- **Task goal**: Copy exactly the lines that run from the one containing "Fixpoint write_all (outputs" through the end of the entries, both ends included.

Collected data entries
◇ ◇ ◇ ◇
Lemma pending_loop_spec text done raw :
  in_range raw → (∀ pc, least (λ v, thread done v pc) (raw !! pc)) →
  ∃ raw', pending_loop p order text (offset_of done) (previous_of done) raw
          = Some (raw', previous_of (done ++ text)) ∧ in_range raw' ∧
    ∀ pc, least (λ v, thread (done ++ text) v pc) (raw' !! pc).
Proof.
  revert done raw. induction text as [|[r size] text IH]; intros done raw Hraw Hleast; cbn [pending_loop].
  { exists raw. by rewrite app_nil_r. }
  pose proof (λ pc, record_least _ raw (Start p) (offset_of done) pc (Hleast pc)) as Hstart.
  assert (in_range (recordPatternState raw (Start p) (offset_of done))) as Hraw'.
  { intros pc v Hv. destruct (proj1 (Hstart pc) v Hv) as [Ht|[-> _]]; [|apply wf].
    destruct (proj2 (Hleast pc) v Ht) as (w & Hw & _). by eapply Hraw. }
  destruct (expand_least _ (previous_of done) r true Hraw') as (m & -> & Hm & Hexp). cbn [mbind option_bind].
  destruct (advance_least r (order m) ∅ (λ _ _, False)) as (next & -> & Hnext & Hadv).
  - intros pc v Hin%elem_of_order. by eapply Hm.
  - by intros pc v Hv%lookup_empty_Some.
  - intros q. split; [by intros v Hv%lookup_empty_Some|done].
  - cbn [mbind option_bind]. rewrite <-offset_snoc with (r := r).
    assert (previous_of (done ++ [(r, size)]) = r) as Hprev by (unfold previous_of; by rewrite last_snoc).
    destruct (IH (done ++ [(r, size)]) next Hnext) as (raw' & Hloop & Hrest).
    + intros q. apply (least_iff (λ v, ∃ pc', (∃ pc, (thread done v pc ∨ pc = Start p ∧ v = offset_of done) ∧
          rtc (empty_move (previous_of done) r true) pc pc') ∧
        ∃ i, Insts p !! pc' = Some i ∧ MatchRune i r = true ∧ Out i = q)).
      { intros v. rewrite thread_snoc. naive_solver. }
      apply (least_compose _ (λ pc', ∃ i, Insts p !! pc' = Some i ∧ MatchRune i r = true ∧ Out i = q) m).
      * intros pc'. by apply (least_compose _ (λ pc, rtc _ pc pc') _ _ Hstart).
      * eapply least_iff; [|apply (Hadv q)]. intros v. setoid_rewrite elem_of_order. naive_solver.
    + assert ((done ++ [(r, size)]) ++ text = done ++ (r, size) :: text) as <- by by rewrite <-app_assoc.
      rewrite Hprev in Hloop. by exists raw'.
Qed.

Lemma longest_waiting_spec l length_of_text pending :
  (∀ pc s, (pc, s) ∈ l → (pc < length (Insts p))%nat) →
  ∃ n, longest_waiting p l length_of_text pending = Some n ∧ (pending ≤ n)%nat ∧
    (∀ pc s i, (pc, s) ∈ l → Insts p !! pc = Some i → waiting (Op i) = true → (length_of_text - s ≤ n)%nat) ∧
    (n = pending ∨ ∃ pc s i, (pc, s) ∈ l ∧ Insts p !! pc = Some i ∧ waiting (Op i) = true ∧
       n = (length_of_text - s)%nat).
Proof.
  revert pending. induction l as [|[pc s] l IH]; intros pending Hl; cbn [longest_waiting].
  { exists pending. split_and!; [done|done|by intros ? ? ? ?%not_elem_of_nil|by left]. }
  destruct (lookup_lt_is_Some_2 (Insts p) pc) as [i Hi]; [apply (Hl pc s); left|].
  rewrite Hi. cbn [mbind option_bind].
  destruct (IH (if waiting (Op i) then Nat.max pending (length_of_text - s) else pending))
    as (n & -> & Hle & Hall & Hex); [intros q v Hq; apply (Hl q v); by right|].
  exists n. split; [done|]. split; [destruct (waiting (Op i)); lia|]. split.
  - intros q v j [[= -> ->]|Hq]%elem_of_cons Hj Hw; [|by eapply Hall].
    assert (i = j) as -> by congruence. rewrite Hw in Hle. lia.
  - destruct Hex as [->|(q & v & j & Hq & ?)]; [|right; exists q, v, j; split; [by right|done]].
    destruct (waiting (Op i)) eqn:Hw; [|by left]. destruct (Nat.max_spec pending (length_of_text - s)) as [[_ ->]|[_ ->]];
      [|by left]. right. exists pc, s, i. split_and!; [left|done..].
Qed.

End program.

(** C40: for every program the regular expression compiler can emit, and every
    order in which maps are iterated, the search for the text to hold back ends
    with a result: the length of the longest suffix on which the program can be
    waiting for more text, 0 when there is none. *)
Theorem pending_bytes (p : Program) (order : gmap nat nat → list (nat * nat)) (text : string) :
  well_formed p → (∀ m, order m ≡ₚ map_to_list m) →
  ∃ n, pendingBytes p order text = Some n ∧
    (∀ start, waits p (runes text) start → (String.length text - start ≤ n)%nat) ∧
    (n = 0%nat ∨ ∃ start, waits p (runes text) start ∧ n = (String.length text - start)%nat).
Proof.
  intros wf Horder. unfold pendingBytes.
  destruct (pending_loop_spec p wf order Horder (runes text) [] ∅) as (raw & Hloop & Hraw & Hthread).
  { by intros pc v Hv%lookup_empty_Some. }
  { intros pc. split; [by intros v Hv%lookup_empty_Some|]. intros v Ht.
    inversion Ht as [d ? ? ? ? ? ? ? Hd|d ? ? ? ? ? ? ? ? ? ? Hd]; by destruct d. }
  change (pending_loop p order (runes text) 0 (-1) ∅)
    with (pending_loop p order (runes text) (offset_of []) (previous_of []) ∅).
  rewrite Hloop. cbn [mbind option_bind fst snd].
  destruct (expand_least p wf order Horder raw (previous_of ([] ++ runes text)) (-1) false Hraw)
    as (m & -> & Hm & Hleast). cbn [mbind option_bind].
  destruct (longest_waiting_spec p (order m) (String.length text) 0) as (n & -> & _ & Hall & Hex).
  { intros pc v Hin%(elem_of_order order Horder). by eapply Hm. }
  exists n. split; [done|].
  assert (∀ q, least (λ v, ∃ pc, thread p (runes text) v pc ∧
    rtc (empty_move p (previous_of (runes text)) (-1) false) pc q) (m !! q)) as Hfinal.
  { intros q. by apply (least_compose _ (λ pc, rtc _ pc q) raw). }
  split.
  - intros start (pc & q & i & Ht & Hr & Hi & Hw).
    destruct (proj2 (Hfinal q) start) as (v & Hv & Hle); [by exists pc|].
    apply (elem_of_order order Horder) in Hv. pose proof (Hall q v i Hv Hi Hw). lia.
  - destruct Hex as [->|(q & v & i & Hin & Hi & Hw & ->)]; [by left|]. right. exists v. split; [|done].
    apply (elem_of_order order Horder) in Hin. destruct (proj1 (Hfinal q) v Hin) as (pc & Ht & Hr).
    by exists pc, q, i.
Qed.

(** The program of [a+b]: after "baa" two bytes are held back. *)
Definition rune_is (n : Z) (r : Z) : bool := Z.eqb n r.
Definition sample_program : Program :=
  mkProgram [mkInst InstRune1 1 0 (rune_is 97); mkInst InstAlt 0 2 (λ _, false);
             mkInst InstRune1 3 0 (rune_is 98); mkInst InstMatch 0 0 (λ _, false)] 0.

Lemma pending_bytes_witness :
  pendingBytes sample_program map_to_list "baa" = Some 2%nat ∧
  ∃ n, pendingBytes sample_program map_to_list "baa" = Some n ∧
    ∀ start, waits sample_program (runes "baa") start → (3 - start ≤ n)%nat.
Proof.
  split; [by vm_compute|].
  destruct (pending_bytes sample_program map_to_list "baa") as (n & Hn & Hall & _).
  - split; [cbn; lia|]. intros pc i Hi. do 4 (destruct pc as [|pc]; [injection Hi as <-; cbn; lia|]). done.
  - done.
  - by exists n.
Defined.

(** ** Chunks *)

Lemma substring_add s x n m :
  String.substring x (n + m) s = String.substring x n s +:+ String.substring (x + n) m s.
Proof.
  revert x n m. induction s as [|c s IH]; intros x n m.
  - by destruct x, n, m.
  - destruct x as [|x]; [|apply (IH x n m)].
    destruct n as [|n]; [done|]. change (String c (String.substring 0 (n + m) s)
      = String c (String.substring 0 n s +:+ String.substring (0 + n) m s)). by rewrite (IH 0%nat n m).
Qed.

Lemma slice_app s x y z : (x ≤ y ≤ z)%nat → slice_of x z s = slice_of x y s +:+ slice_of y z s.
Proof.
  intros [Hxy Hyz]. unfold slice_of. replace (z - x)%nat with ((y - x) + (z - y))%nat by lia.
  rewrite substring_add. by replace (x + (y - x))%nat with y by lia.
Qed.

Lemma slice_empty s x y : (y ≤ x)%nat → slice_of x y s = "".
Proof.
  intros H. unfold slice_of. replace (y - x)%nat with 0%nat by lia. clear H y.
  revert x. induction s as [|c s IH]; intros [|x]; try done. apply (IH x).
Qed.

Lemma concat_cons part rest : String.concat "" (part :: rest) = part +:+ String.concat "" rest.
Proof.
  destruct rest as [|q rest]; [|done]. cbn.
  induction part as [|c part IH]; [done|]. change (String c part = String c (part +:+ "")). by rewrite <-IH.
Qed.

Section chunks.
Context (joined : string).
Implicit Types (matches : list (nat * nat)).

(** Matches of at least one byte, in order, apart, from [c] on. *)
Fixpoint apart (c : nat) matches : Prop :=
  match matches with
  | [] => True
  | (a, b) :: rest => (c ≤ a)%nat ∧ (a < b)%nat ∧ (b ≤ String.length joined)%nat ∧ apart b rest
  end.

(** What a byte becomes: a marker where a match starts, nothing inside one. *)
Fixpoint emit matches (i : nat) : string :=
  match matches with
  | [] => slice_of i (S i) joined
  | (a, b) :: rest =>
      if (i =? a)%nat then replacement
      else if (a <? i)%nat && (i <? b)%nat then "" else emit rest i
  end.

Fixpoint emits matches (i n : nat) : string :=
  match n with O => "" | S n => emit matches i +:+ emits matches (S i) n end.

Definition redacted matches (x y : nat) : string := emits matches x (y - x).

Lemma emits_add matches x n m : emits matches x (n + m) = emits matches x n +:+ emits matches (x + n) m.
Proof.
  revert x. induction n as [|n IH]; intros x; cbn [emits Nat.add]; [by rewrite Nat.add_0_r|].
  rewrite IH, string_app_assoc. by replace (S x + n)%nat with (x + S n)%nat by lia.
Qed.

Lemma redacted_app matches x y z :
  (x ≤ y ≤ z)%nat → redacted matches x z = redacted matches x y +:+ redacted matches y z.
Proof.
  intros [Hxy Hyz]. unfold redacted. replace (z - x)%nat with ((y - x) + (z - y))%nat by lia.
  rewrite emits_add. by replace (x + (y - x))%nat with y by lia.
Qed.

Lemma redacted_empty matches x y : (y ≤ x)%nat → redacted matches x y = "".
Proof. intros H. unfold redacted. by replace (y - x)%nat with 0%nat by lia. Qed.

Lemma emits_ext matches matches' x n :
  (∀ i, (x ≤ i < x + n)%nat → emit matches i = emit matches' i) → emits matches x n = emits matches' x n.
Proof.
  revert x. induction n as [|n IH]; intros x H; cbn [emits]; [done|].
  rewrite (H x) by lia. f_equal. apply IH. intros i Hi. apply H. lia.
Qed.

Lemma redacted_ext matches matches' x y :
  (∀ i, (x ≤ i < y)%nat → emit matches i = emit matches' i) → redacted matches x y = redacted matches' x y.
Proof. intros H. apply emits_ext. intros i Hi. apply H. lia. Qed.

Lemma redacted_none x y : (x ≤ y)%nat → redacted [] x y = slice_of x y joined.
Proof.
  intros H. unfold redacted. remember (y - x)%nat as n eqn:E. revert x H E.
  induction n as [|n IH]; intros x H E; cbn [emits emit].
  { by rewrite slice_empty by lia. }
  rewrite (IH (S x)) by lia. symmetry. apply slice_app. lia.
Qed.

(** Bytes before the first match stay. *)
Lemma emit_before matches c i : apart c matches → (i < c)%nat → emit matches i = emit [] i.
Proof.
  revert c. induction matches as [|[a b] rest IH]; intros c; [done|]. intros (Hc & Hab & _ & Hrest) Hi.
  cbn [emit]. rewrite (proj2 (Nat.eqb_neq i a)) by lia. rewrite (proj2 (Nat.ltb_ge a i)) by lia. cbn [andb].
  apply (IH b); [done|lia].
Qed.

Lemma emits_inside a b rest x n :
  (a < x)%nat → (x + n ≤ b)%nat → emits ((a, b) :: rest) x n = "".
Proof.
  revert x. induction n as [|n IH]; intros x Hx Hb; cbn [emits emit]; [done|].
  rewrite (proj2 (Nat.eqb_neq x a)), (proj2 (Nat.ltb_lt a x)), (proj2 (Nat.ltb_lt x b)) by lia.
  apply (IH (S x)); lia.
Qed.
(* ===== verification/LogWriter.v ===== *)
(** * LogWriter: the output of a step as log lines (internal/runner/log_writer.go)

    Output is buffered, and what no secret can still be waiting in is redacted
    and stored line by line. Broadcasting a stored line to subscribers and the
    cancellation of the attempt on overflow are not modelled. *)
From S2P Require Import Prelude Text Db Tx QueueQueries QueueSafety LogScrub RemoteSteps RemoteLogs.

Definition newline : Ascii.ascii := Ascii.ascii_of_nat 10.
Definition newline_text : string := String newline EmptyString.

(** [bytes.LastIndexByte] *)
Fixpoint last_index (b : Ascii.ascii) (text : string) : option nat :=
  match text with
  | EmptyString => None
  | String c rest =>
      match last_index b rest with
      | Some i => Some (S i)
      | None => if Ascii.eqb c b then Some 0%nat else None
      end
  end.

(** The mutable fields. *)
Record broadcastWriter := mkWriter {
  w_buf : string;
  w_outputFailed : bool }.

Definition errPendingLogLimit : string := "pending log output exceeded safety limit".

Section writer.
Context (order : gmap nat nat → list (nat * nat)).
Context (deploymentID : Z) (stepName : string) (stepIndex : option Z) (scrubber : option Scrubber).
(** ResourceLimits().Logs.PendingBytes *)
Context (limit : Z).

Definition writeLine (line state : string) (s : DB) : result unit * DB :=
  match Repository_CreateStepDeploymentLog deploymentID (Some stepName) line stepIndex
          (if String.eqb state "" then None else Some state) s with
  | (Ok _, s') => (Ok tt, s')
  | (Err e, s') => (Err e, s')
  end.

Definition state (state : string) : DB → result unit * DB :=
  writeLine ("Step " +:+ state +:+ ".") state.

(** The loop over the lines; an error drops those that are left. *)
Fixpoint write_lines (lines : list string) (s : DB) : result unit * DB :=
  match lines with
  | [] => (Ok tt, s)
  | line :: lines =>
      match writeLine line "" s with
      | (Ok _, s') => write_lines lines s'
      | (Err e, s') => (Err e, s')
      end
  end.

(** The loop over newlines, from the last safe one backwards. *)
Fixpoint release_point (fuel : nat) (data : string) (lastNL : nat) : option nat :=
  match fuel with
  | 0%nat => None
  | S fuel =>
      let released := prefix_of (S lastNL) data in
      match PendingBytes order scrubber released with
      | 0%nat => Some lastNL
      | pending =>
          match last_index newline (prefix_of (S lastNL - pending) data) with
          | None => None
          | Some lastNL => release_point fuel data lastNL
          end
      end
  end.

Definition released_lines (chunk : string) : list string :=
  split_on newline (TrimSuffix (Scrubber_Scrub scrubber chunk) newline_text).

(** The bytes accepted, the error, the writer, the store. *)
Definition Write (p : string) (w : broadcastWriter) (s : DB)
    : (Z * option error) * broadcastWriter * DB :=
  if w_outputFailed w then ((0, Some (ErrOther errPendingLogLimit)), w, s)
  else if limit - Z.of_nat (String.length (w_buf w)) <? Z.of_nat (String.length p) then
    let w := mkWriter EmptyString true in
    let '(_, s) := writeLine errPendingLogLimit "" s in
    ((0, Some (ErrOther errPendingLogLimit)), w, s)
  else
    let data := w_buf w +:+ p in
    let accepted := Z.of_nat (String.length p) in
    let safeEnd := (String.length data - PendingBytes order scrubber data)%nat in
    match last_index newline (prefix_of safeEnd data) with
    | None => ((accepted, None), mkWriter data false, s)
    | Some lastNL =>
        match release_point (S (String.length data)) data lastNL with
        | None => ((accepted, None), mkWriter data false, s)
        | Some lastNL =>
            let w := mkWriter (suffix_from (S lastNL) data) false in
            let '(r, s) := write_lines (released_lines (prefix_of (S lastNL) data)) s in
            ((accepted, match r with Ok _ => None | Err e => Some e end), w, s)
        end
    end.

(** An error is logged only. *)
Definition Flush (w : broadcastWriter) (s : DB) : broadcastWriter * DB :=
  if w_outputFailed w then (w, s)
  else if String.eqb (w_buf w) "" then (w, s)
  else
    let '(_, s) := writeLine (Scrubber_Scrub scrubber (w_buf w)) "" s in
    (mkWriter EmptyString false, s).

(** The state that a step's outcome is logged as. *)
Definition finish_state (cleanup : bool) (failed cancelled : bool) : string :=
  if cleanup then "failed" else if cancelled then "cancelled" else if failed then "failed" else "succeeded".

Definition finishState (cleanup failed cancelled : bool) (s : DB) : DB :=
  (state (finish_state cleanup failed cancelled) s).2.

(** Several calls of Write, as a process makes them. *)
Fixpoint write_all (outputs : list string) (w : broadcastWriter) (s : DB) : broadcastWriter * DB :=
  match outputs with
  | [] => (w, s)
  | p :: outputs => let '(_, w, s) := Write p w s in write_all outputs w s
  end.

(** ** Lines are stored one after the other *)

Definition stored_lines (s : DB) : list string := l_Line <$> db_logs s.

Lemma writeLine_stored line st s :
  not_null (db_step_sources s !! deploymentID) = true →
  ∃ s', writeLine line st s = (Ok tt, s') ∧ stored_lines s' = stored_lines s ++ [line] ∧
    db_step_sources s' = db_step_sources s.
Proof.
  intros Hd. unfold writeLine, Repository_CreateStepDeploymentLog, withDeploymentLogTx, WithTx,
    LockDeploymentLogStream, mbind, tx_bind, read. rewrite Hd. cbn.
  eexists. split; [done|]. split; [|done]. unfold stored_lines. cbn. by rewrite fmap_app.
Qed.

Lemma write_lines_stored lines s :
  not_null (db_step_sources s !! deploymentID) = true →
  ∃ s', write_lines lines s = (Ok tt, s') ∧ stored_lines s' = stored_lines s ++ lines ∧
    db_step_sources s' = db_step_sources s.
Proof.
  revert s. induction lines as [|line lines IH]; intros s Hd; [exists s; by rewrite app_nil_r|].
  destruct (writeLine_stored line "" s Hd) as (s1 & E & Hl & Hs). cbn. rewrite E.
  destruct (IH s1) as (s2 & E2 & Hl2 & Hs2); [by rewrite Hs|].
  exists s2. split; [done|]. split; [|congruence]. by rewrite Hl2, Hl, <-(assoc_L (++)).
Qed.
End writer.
◇ ◇ ◇ ◇
- **Task solution**:
Fixpoint write_all (outputs : list string) (w : broadcastWriter) (s : DB) : broadcastWriter * DB :=
  match outputs with
  | [] => (w, s)
  | p :: outputs => let '(_, w, s) := Write p w s in write_all outputs w s
  end.

(** ** Lines are stored one after the other *)

Definition stored_lines (s : DB) : list string := l_Line <$> db_logs s.

Lemma writeLine_stored line st s :
  not_null (db_step_sources s !! deploymentID) = true →
  ∃ s', writeLine line st s = (Ok tt, s') ∧ stored_lines s' = stored_lines s ++ [line] ∧
    db_step_sources s' = db_step_sources s.
Proof.
  intros Hd. unfold writeLine, Repository_CreateStepDeploymentLog, withDeploymentLogTx, WithTx,
    LockDeploymentLogStream, mbind, tx_bind, read. rewrite Hd. cbn.
  eexists. split; [done|]. split; [|done]. unfold stored_lines. cbn. by rewrite fmap_app.
Qed.

Lemma write_lines_stored lines s :
  not_null (db_step_sources s !! deploymentID) = true →
  ∃ s', write_lines lines s = (Ok tt, s') ∧ stored_lines s' = stored_lines s ++ lines ∧
    db_step_sources s' = db_step_sources s.
Proof.
  revert s. induction lines as [|line lines IH]; intros s Hd; [exists s; by rewrite app_nil_r|].
  destruct (writeLine_stored line "" s Hd) as (s1 & E & Hl & Hs). cbn. rewrite E.
  destruct (IH s1) as (s2 & E2 & Hl2 & Hs2); [by rewrite Hs|].
  exists s2. split; [done|]. split; [|congruence]. by rewrite Hl2, Hl, <-(assoc_L (++)).
Qed.
End writer.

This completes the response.